WORK INSTRUCTIONS — In the material below, how many lines contain the string "default"? Reply with the number only.

□ □ □ □ □ □ □

Lemma getCsrfToken_cached b snt con t :
  cached_token b = Some t ->
  getCsrfToken (mkWorld (Some b) snt con)
  = (Ok (Some t), mkWorld (Some b) snt con).
Proof. intros H. rewrite getCsrfToken_browser, H. reflexivity. Qed.

Lemma getCsrfToken_cookie b snt con t :
  cached_token b = None -> cookie_token b = Some t ->
  getCsrfToken (mkWorld (Some b) snt con)
  = (Ok (Some t), mkWorld (Some (set_session "csrf_token" t b)) snt con).
Proof.
  intros H1 H2. rewrite getCsrfToken_browser, H1.
  unfold cookie_token in H2.
  destruct (find_csrf_cookie _) as [c|]; [|discriminate].
  apply nonempty_Some in H2 as [-> _]. reflexivity.
Qed.

Lemma getCsrfToken_nothing b snt con :
  cached_token b = None -> cookie_token b = None ->
  exists o, getCsrfToken (mkWorld (Some b) snt con)
            = (Ok o, mkWorld (Some (after_lookup b)) snt con)
            /\ truthy (of_nullable o) = false.
Proof.
  intros H1 H2. rewrite getCsrfToken_browser, H1.
  unfold cookie_token in H2. unfold after_lookup.
  destruct (find_csrf_cookie _) as [c|] eqn:F.
  - destruct (find_csrf_cookie_token _ _ F) as [t Ht]. rewrite Ht in *.
    apply nonempty_None_Some in H2. subst t. eexists. split; reflexivity.
  - exists None. split; reflexivity.
Qed.

(** *** [ensureCsrfToken] *)

Lemma ensureCsrfToken_server snt con :
  ensureCsrfToken env backend (mkWorld None snt con)
  = (Ok JNull, mkWorld None snt con).
Proof. reflexivity. Qed.

Lemma ensureCsrfToken_cached b snt con t :
  cached_token b = Some t ->
  ensureCsrfToken env backend (mkWorld (Some b) snt con)
  = (Ok (JStr t), mkWorld (Some b) snt con).
Proof.
  intros H. unfold ensureCsrfToken, bind.
  rewrite (getCsrfToken_cached _ _ _ _ H).
  apply nonempty_Some in H as [_ H]. cbn [of_nullable]. rewrite H. reflexivity.
Qed.

Lemma ensureCsrfToken_cookie b snt con t :
  cached_token b = None -> cookie_token b = Some t ->
  ensureCsrfToken env backend (mkWorld (Some b) snt con)
  = (Ok (JStr t), mkWorld (Some (set_session "csrf_token" t b)) snt con).
Proof.
  intros H1 H2. unfold ensureCsrfToken, bind.
  rewrite (getCsrfToken_cookie _ _ _ _ H1 H2).
  apply nonempty_Some in H2 as [_ H2]. cbn [of_nullable]. rewrite H2. reflexivity.
Qed.

(** With neither cache nor cookie, the outcome is that of the request to
    the token-issuing endpoint. *)
Lemma ensureCsrfToken_endpoint b snt con :
  cached_token b = None -> cookie_token b = None ->
  ensureCsrfToken env backend (mkWorld (Some b) snt con) =
  match bearer_token b with
  | None => (Ok JNull, mkWorld (Some (after_lookup b)) snt con)
  | Some a =>
      let snt' := snt ++ [csrf_request env a] in
      match backend snt (csrf_request env a) with
      | NetworkError =>
          (Ok JNull,
           mkWorld (Some (after_lookup b)) snt' (con ++ [fetch_error FetchFailed]))
      | Responded r =>
          let b1 := receive r (after_lookup b) in
          if ok r then
            match json r with
            | Some data =>
                match get_prop data "csrf_token" with
                | Some v =>
                    if truthy v
                    then (Ok v,
                          mkWorld (Some (set_session "csrf_token" (js_to_string v) b1))
                            snt' con)
                    else (Ok JNull, mkWorld (Some b1) snt' con)
                | None =>
                    (Ok JNull, mkWorld (Some b1) snt' (con ++ [fetch_error TypeError]))
                end
            | None =>
                (Ok JNull, mkWorld (Some b1) snt' (con ++ [fetch_error SyntaxError]))
            end
          else (Ok JNull, mkWorld (Some b1) snt' con)
      end
  end.
Proof.
  intros H1 H2. unfold ensureCsrfToken. unfold bind at 1.
  destruct (getCsrfToken_nothing b snt con H1 H2) as (o & -> & ->).
  unfold catch, bind. rewrite getAuthToken_eq.
  unfold bearer_token. rewrite <- (after_lookup_local b).
  cbn [stored_bearer window].
  destruct (localStorage (after_lookup b) !! "auth_token") as [a|]; [|reflexivity].
  cbn [nonempty]. destruct (truthy (JStr a)); [|reflexivity].
  run. unfold fetch. run.
  destruct (backend snt (csrf_request env a)) as [|r]; [reflexivity|].
  run. destruct (ok r); [|reflexivity].
  destruct (json r) as [data|]; [|reflexivity].
  run. destruct (get_prop data "csrf_token") as [v|]; [|reflexivity].
  run. destruct (truthy v); reflexivity.
Qed.

(** [ensureCsrfToken] never throws; it sends at most the one request to
    the token-issuing endpoint. *)
Lemma ensureCsrfToken_total w :
  exists v w' mid errs,
    ensureCsrfToken env backend w = (Ok v, w')
    /\ sent w' = sent w ++ mid /\ token_fetch env mid
    /\ console w' = console w ++ errs.
Proof.
  destruct w as [[b|] snt con].
  2:{ rewrite ensureCsrfToken_server. exists JNull, (mkWorld None snt con), [], [].
      cbn. rewrite !app_nil_r. auto with pipeline. }
  destruct (cached_token b) as [t|] eqn:C.
  { rewrite (ensureCsrfToken_cached _ _ _ _ C). do 2 eexists. exists [], [].
    cbn. rewrite !app_nil_r. auto with pipeline. }
  destruct (cookie_token b) as [t|] eqn:K.
  { rewrite (ensureCsrfToken_cookie _ _ _ _ C K). do 2 eexists. exists [], [].
    cbn. rewrite !app_nil_r. auto with pipeline. }
  rewrite (ensureCsrfToken_endpoint _ _ _ C K).
  destruct (bearer_token b) as [a|].
  2:{ do 2 eexists. exists [], []. cbn. rewrite !app_nil_r. auto with pipeline. }
  cbn zeta.
  destruct (backend snt (csrf_request env a)) as [|r].
  { do 2 eexists. exists [csrf_request env a], [fetch_error FetchFailed]. cbn.
    auto with pipeline. }
  destruct (ok r).
  2:{ do 2 eexists. exists [csrf_request env a], []. cbn. rewrite app_nil_r.
      auto with pipeline. }
  destruct (json r) as [data|].
  2:{ do 2 eexists. exists [csrf_request env a], [fetch_error SyntaxError]. cbn.
      auto with pipeline. }
  destruct (get_prop data "csrf_token") as [v|].
  2:{ do 2 eexists. exists [csrf_request env a], [fetch_error TypeError]. cbn.
      auto with pipeline. }
  destruct (truthy v); do 2 eexists; exists [csrf_request env a], [];
    cbn; rewrite app_nil_r; auto with pipeline.
Qed.

(** *** The headers of the first attempt *)

Lemma request_headers_plain endpoint options w :
  mutating (method_of options) = false ->
  request_headers env backend endpoint options w
  = (Ok (auth_headers options (stored_bearer w)), w).
Proof.
  intros H. unfold request_headers, bind. rewrite getAuthToken_eq, H. reflexivity.
Qed.

Lemma request_headers_resolved endpoint options w :
  mutating (method_of options) = true ->
  exists h w1,
    request_headers env backend endpoint options w = (Ok h, w1)
    /\ resolved env backend endpoint options w h w1.
Proof.
  intros Hm. unfold request_headers, resolved, resolution. unfold bind at 1.
  rewrite getAuthToken_eq, Hm. unfold bind at 1.
  destruct w as [[b|] snt con]; cbn [window sent console stored_bearer].
  2:{ rewrite getCsrfToken_server. run. unfold bind at 1.
      rewrite ensureCsrfToken_server. run.
      do 2 eexists. split; [reflexivity|]. cbn. rewrite app_nil_r. auto. }
  destruct (cached_token b) as [t|] eqn:C.
  { rewrite (getCsrfToken_cached _ _ _ _ C). run.
    apply nonempty_Some in C as [_ C]. rewrite C. run. rewrite C.
    do 2 eexists. split; [reflexivity|]. auto. }
  destruct (cookie_token b) as [t|] eqn:K.
  { rewrite (getCsrfToken_cookie _ _ _ _ C K). run.
    apply nonempty_Some in K as [_ K]. rewrite K. run. rewrite K.
    do 2 eexists. split; [reflexivity|]. cbn. rewrite lookup_insert_eq. auto. }
  destruct (getCsrfToken_nothing b snt con C K) as (o & -> & ->). run.
  unfold bind at 1.
  rewrite ensureCsrfToken_endpoint
    by (rewrite ?after_lookup_cookie; auto using after_lookup_cached).
  rewrite after_lookup_idem.
  replace (bearer_token (after_lookup b)) with (bearer_token b)
    by (unfold bearer_token; rewrite after_lookup_local; reflexivity).
  destruct (bearer_token b) as [a|] eqn:B.
  2:{ run. do 2 eexists. split; [reflexivity|]. cbn. rewrite app_nil_r. auto. }
  unfold issued_token. cbn zeta.
  destruct (backend snt (csrf_request env a)) as [|r].
  { run. do 2 eexists. split; [reflexivity|]. cbn. rewrite <- app_assoc. eauto. }
  destruct (ok r).
  2:{ run. do 2 eexists. split; [reflexivity|]. cbn. auto. }
  destruct (json r) as [data|].
  2:{ run. do 2 eexists. split; [reflexivity|]. cbn. rewrite <- app_assoc. eauto. }
  destruct (get_prop data "csrf_token") as [v|].
  2:{ run. do 2 eexists. split; [reflexivity|]. cbn. rewrite <- app_assoc. eauto. }
  destruct (truthy v) eqn:T.
  - run. rewrite T. do 2 eexists. split; [reflexivity|]. cbn.
    rewrite lookup_insert_eq. auto.
  - run. do 2 eexists. split; [reflexivity|]. cbn. auto.
Qed.

Lemma request_headers_sent endpoint options w :
  exists h w1 pre,
    request_headers env backend endpoint options w = (Ok h, w1)
    /\ sent w1 = sent w ++ pre /\ token_fetch env pre.
Proof.
  destruct (mutating (method_of options)) eqn:Hm.
  2:{ rewrite (request_headers_plain endpoint options w Hm).
      do 2 eexists. exists []. rewrite app_nil_r. auto with pipeline. }
  destruct (request_headers_resolved endpoint options w Hm)
    as (h & w1 & -> & Hr).
  exists h, w1. unfold resolved in Hr.
  destruct (resolution env backend w) as [t|t|a v|[a|]].
  - destruct Hr as (_ & ->). exists []. rewrite app_nil_r. auto with pipeline.
  - destruct Hr as (_ & -> & _). exists []. rewrite app_nil_r. auto with pipeline.
  - destruct Hr as (_ & -> & _). eexists. auto with pipeline.
  - destruct Hr as (_ & -> & _). eexists. cbn. auto with pipeline.
  - destruct Hr as (_ & -> & _). eexists. cbn. auto with pipeline.
Qed.

Lemma auth_headers_csrf options token :
  auth_headers options token !! "X-CSRF-Token"
  = default ∅ (init_headers options) !! "X-CSRF-Token".
Proof.
  assert (Hb : base_headers options !! "X-CSRF-Token"
               = default ∅ (init_headers options) !! "X-CSRF-Token").
  { unfold base_headers. rewrite lookup_union, lookup_singleton_ne by discriminate.
    destruct (default ∅ (init_headers options) !! "X-CSRF-Token"); reflexivity. }
  unfold auth_headers. destruct token as [t|]; [|exact Hb].
  destruct (truthy (JStr t)); [|exact Hb].
  rewrite lookup_insert_ne by discriminate. exact Hb.
Qed.

(** *** What goes on the wire *)

Lemma trace_here {A} (res : Result A) endpoint options w :
  exists res' w' mid retry errs,
    (res, w) = (res', w')
    /\ sent w' = sent w ++ mid ++ retry
    /\ token_fetch env mid /\ one_retry env endpoint options retry
    /\ console w' = console w ++ errs.
Proof.
  exists res, w, [], [], []. cbn. rewrite !app_nil_r. auto 6 with pipeline.
Qed.

Lemma csrf_retry_trace endpoint options h r errorData w2 :
  exists res w3 mid retry errs,
    csrf_retry env backend endpoint options h r errorData w2 = (res, w3)
    /\ sent w3 = sent w2 ++ mid ++ retry
    /\ token_fetch env mid /\ one_retry env endpoint options retry
    /\ console w3 = console w2 ++ errs.
Proof.
  unfold csrf_retry. unfold bind at 1.
  destruct (status r =? 403); run; [|apply trace_here].
  destruct (get_prop errorData "detail") as [d|]; run; [|apply trace_here].
  destruct (truthy d); run; [|apply trace_here].
  destruct (js_includes d "CSRF") as [[|]|]; run; try apply trace_here.
  unfold bind at 1.
  destruct (ensureCsrfToken_total w2) as (v & w3 & mid & errs & -> & Hs & Ht & Hc).
  destruct (truthy v && negb (method_of options =? "GET")%string).
  2:{ do 2 eexists. exists mid, [], errs. split; [reflexivity|].
      rewrite app_nil_r. auto with pipeline. }
  unfold bind at 1, fetch.
  set (req := api_request env endpoint options _).
  assert (Hq : one_retry env endpoint options [req]) by apply one_retry_one.
  destruct (backend (sent w3) req) as [|r2].
  { do 2 eexists. exists mid, [req], errs. split; [reflexivity|].
    cbn. rewrite Hs, Hc, <- app_assoc. auto. }
  destruct (ok r2); cbn [negb]; unfold catch; run;
    destruct (json r2); run;
    do 2 eexists; exists mid, [req], errs; (split; [reflexivity|]);
    cbn; rewrite Hs, Hc, <- app_assoc; auto.
Qed.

□ □ □ □ □ □ □

TASK OUTPUT — 3